Voici ce qui est très fréquemment demandé :
  1. DC1
  2. DC2
  3. Une attestation sur l’honneur pour justifier qu'il n'entre dans aucun des cas mentionnés aux articles L. 2141-1 à L. 2141-5 et L. 2141-7 à L. 2141-10 du code de la commande publique.
  4. Une déclaration indiquant l’effectif moyen annuel et l’importance du personnel d’encadrement du candidat ….
  5. Une liste de références …
  6. Etc…
Parfois, la malice est poussée jusqu’à bien demander des documents sur fichier pdf séparé !

Cette présentation extrêmement fréquente indique que l‘acheteur ne sait pas que l’attestation sur l’honneur se trouve à l’article F1 du DC1, ou que les références peuvent être indiquées au chapitre G1 du DC2. La conséquence très concrète est que les entreprises remettent bien souvent un DC2 avec uniquement le chiffre d‘affaires plus un fichier pour les effectifs, un pour les références etc…

Les DC1 et DC2 imaginés et pensés pour compiler des informations sont devenus intrinsèquement des documents supplémentaires à produire… Pas facile, la simplification !


Le paradoxe de l’histoire est que les DC1 et DC2, imaginés et pensés pour compiler des informations, sont devenus intrinsèquement des documents supplémentaires à produire… Pas facile, la simplification ! 

Nous sommes aujourd’hui avec le DC1/2 dans un jeu de dupe ou l’administration ne sait pas ce qu’elle demande ; les entreprises ne savent pas ce qu’elles répondent … et tout le monde est satisfait.
Or le DUME avec des cases à cocher, c'est-à-dire des questions fermées conformes à la réglementation, met en lumière cette problématique. La formation sur le DUME est en partie consacrée à la mise à jour des connaissances sur l'acte de candidature avec des rappels du type: « si vous créez un DUME A vous ne pourrez plus analyser la candidature à l’aune du Kbis, de l’attestation des impôts et de l’URSSAF; vous m’en voyez désolé».

Et là vous vous dites : « Mais il est où le rapport avec le titre de l’article ? »
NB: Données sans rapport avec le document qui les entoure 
Lemma pt_map_page_inv root T ph v p flags :
  pt_inv root T ph → user_addr v → frame_ok p → (2 ≤ size (fa_free (ph_alloc ph)))%nat →
  ∃ T' ph', pt_map_page root v p flags ph = Val (tt, ph') ∧ pt_inv root T' ph' ∧ is_Some (T' !! path_of v) ∧
    (∀ v', user_addr v' → leaf T' ph' v' =
       if bool_decide (same_page v' v) then pte_new_page p (pte_flags_of flags) else leaf T ph v') ∧
    fa_free (ph_alloc ph') ⊆ fa_free (ph_alloc ph) ∧ ram_kept T ph ph' ∧
    fa_all (ph_alloc ph') = fa_all (ph_alloc ph) ∧
    (∀ q t, T' !! q = Some t → T !! q = Some t ∨ t ∈ fa_free (ph_alloc ph)) ∧
    (size (fa_free (ph_alloc ph)) ≤ size (fa_free (ph_alloc ph')) + 2)%nat.
Proof.
  intros Hi Hv Hp Hfree. pose proof (user_root_index v Hv) as Hr.
  destruct (map_level_spec root T ph [] root (pn_index v 2))
    as (t1 & T1 & ph1 & E1 & Hi1 & Ht1 & Hsub1 & Hl1 & Hk1 & Hn1 & Hf1 & Ha1 & Hs1);
    [done|apply Hi|simpl; lia|done|intros E; rewrite E, size_empty in Hfree; lia|].
  destruct (map_level_spec root T1 ph1 [pn_index v 2] t1 (pn_index v 1))
    as (t0 & T2 & ph2 & E2 & Hi2 & Ht2 & Hsub2 & Hl2 & Hk2 & Hn2 & Hf2 & Ha2 & Hs2);
    [done|done|simpl; lia|apply pn_index_range|intros E; rewrite E, size_empty in Hs1; lia|].
  destruct (leaf_write_inv root T2 ph2 v t0 (pte_new_page p (pte_flags_of flags)))
    as (ph' & E3 & Hi3 & Ea3 & Hk3 & Hl3); [done|done|apply pte_new_page_word; [done|apply pte_flags_of_range]|done|].
  exists T2, ph'. split; [unfold pt_map_page, mbind, st_bind; by rewrite E1, E2, E3|].
  split; [done|]. split; [by exists t0|].
  assert (∀ q t, T2 !! q = Some t → T !! q = Some t ∨ t ∈ fa_free (ph_alloc ph)) as Hn.
  { intros q t [Hq|Hq]%Hn2; [by apply (Hn1 q)|]. right. set_solver. }
  rewrite Ea3. split_and!; [| | |congruence|done|lia].
  - intros v' Hv'. rewrite Hl3, Hl2, Hl1 by done. done.
  - set_solver.
  - intros t Ht Htab.
    assert (∀ q, T1 !! q ≠ Some t) as Htab1 by (intros q Hq; apply Hn1 in Hq as [Hq|Hq]; [by apply (Htab q)|done]).
    assert (t ∉ fa_free (ph_alloc ph1)) as Ht1' by set_solver.
    rewrite Hk3, Hk2, Hk1; try done; [set_solver|].
    intros q Hq. apply Hn2 in Hq as [Hq|Hq]; [by apply (Htab1 q)|done].
Qed.

(** Follow a step of a computation whose result is known. *)
Ltac st_run H := rewrite H; cbv beta iota zeta; cbn [negb].

Lemma pt_walk_spec root T ph v :
  pt_inv root T ph → user_addr v →
  (∃ t1 t0, get_pte root (pn_index v 2) ph = Val (pte_new_table t1, ph) ∧ pte_is_table (pte_new_table t1) = true ∧
     pte_address (pte_new_table t1) = t1 ∧ get_pte t1 (pn_index v 1) ph = Val (pte_new_table t0, ph) ∧
     pte_is_table (pte_new_table t0) = true ∧ pte_address (pte_new_table t0) = t0 ∧ T !! path_of v = Some t0) ∨
  (T !! path_of v = None ∧
   ((get_pte root (pn_index v 2) ph = Val (0, ph)) ∨
    ∃ t1, get_pte root (pn_index v 2) ph = Val (pte_new_table t1, ph) ∧ pte_is_table (pte_new_table t1) = true ∧
      pte_address (pte_new_table t1) = t1 ∧ get_pte t1 (pn_index v 1) ph = Val (0, ph))).
Proof.
  intros Hi Hv. pose proof (user_root_index v Hv) as Hr.
  destruct (walk_step root T ph [] root (pn_index v 2)) as (E2 & _); [done|apply Hi|simpl; lia|done|].
  cbn [app] in E2. unfold link in E2.
  destruct (T !! [pn_index v 2]) as [t1|] eqn:Et1.
  2: { right. split; [|by left]. unfold path_of. destruct (T !! [pn_index v 2; pn_index v 1]) eqn:E; [|done].
       destruct (pi_path _ _ _ Hi [pn_index v 2] (pn_index v 1)) as (_ & [? ?] & _);
         [cbn [app]; by rewrite E|congruence]. }
  pose proof (pt_inv_frame _ _ _ _ _ Hi Et1) as Hk1.
  destruct (walk_step root T ph [pn_index v 2] t1 (pn_index v 1)) as (E1 & _);
    [done|done|simpl; lia|apply pn_index_range|].
  cbn [app] in E1. unfold link in E1. fold (path_of v) in E1.
  destruct (T !! path_of v) as [t0|] eqn:Et0.
  - pose proof (pt_inv_frame _ _ _ _ _ Hi Et0) as Hk0.
    left. exists t1, t0. split_and!; eauto using new_table_is_table, new_table_address.
  - right. split; [done|]. right. exists t1. split_and!; eauto using new_table_is_table, new_table_address.
Qed.

Lemma contains_V w : contains w PTE_V = contains (pte_flags w) PTE_V.
Proof. unfold contains, pte_flags. by rewrite <- Z.land_assoc. Qed.

Lemma new_page_V p flags :
  frame_ok p → flags ≠ 0 → contains (pte_new_page p (pte_flags_of flags)) PTE_V = true.
Proof.
  intros Hp Hf. rewrite contains_V, pte_flags_new_page by (done || apply pte_flags_of_range).
  unfold pte_flags_of, or_if. rewrite (proj2 (Z.eqb_neq _ _) Hf).
  by destruct (contains flags MF_U), (contains flags MF_X), (contains flags MF_W), (contains flags MF_R).
Qed.

Lemma pt_translate_leaf root T ph v :
  pt_inv root T ph → user_addr v →
  pt_translate root v ph =
    Val (match T !! path_of v with
         | Some _ => Some (pte_address (leaf T ph v) +w pn_offset v 0, mapping_flags_of (pte_flags (leaf T ph v)))
         | None => None
         end, ph).
Proof.
  intros Hi Hv. unfold pt_translate, mbind, st_bind, leaf.
  destruct (pt_walk_spec root T ph v Hi Hv) as
    [(t1 & t0 & E2 & Et2 & Ea2 & E1 & Et1 & Ea1 & E)|(-> & [->|(t1 & E2 & Et2 & Ea2 & E1)])]; [|done|].
  2: { st_run E2. st_run Et2. rewrite Ea2. st_run E1. done. }
  st_run E2. st_run Et2. rewrite Ea2. st_run E1. st_run Et1. rewrite Ea1, E. destruct (pi_tab _ _ _ Hi _ _ E) as (_ & _ & Ht).
  by rewrite get_pte_spec.
Qed.

Lemma pn_offset_0 v : pn_offset v 0 = v mod PAGE_SIZE.
Proof. done. Qed.

(** C8: Mapping a page: with two frames left for tables [map_page] does not
    fail, afterwards the MMU finds exactly the new entry for every address of
    that page and what it found before for every other user address, and
    [translate] returns the frame's address with the offset in the page and the
    permissions; frames that are not tables or free keep their contents. *)
Theorem pt_map_page_correct root T ph v p flags :
  pt_inv root T ph → user_addr v → frame_ok p → flags ≠ 0 → (2 ≤ size (fa_free (ph_alloc ph)))%nat →
  ∃ T' ph', pt_map_page root v p flags ph = Val (tt, ph') ∧ pt_inv root T' ph' ∧
    (∀ v', user_addr v' → mmu_walk ph' root v' =
       if bool_decide (same_page v' v) then Some (pte_new_page p (pte_flags_of flags)) else mmu_walk ph root v') ∧
    pt_translate root v ph' = Val (Some (p + v mod PAGE_SIZE, mapping_flags_of (pte_flags_of flags)), ph') ∧
    ram_kept T ph ph'.
Proof.
  intros Hi Hv Hp Hf Hfree.
  destruct (pt_map_page_inv root T ph v p flags) as (T' & ph' & E & Hi' & [t0 Ht0] & Hl & _ & Hk & _); [done..|].
  exists T', ph'. split_and!; [done|done| | |done].
  - intros v' Hv'. rewrite (mmu_walk_leaf root T'), (mmu_walk_leaf root T), Hl by done.
    case_bool_decide; [|done]. by rewrite new_page_V.
  - rewrite (pt_translate_leaf root T'), Ht0, Hl, bool_decide_eq_true_2 by done.
    rewrite pte_address_new_page, pte_flags_new_page by (done || apply pte_flags_of_range).
    rewrite pn_offset_0. do 4 f_equal. destruct Hp as [Hp _].
    pose proof (Z.mod_pos_bound v PAGE_SIZE ltac:(done)). unfold PAGE_SIZE in *. apply wadd_small. word_lia.
Qed.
L’AIFE, sous le couvert louable d’aider les acheteurs, va tuer le peu qu’il reste de l’analyse de la candidature en marchés publics

L’AIFE a mis en place via l’application DUME une merveilleuse fonctionnalité : « Analyser des réponses ». Elle permet de comparer automatiquement les DUME des entreprises. Ainsi, l’applicatif fournit à l’acheteur un tableau avec des coches vertes quand « C’est bon » ; et des croix rouges quand « Ce n’est pas bon ».
En fait, l’outil ne contrôle absolument pas la pertinence de l’information (fond) fournie par l’entreprise, mais juste l’existence de l’information (forme). Etant donné la grande confusion qui règne entre le fond et la forme, l’outil est parfaitement adapté à la situation. La boucle est bouclée...

L’outil ne contrôle absolument pas la pertinence de l’information (fond) fournie par l’entreprise, mais juste l’existence de l’information (forme)

L’AIFE, sous le couvert louable d’aider les acheteurs, va tuer le peu qu’il reste de l’analyse de la candidature en marchés publics.

Sans vouloir jouer les Cassandre, je prédis, une fois que le DUME sera obligatoire (action 5 du Plan de transformation numérique), que les futures analyses des candidatures se feront en 2 minutes via cette application.
Ça sera le dernier clou dans le cercueil du concept d’analyse des candidatures.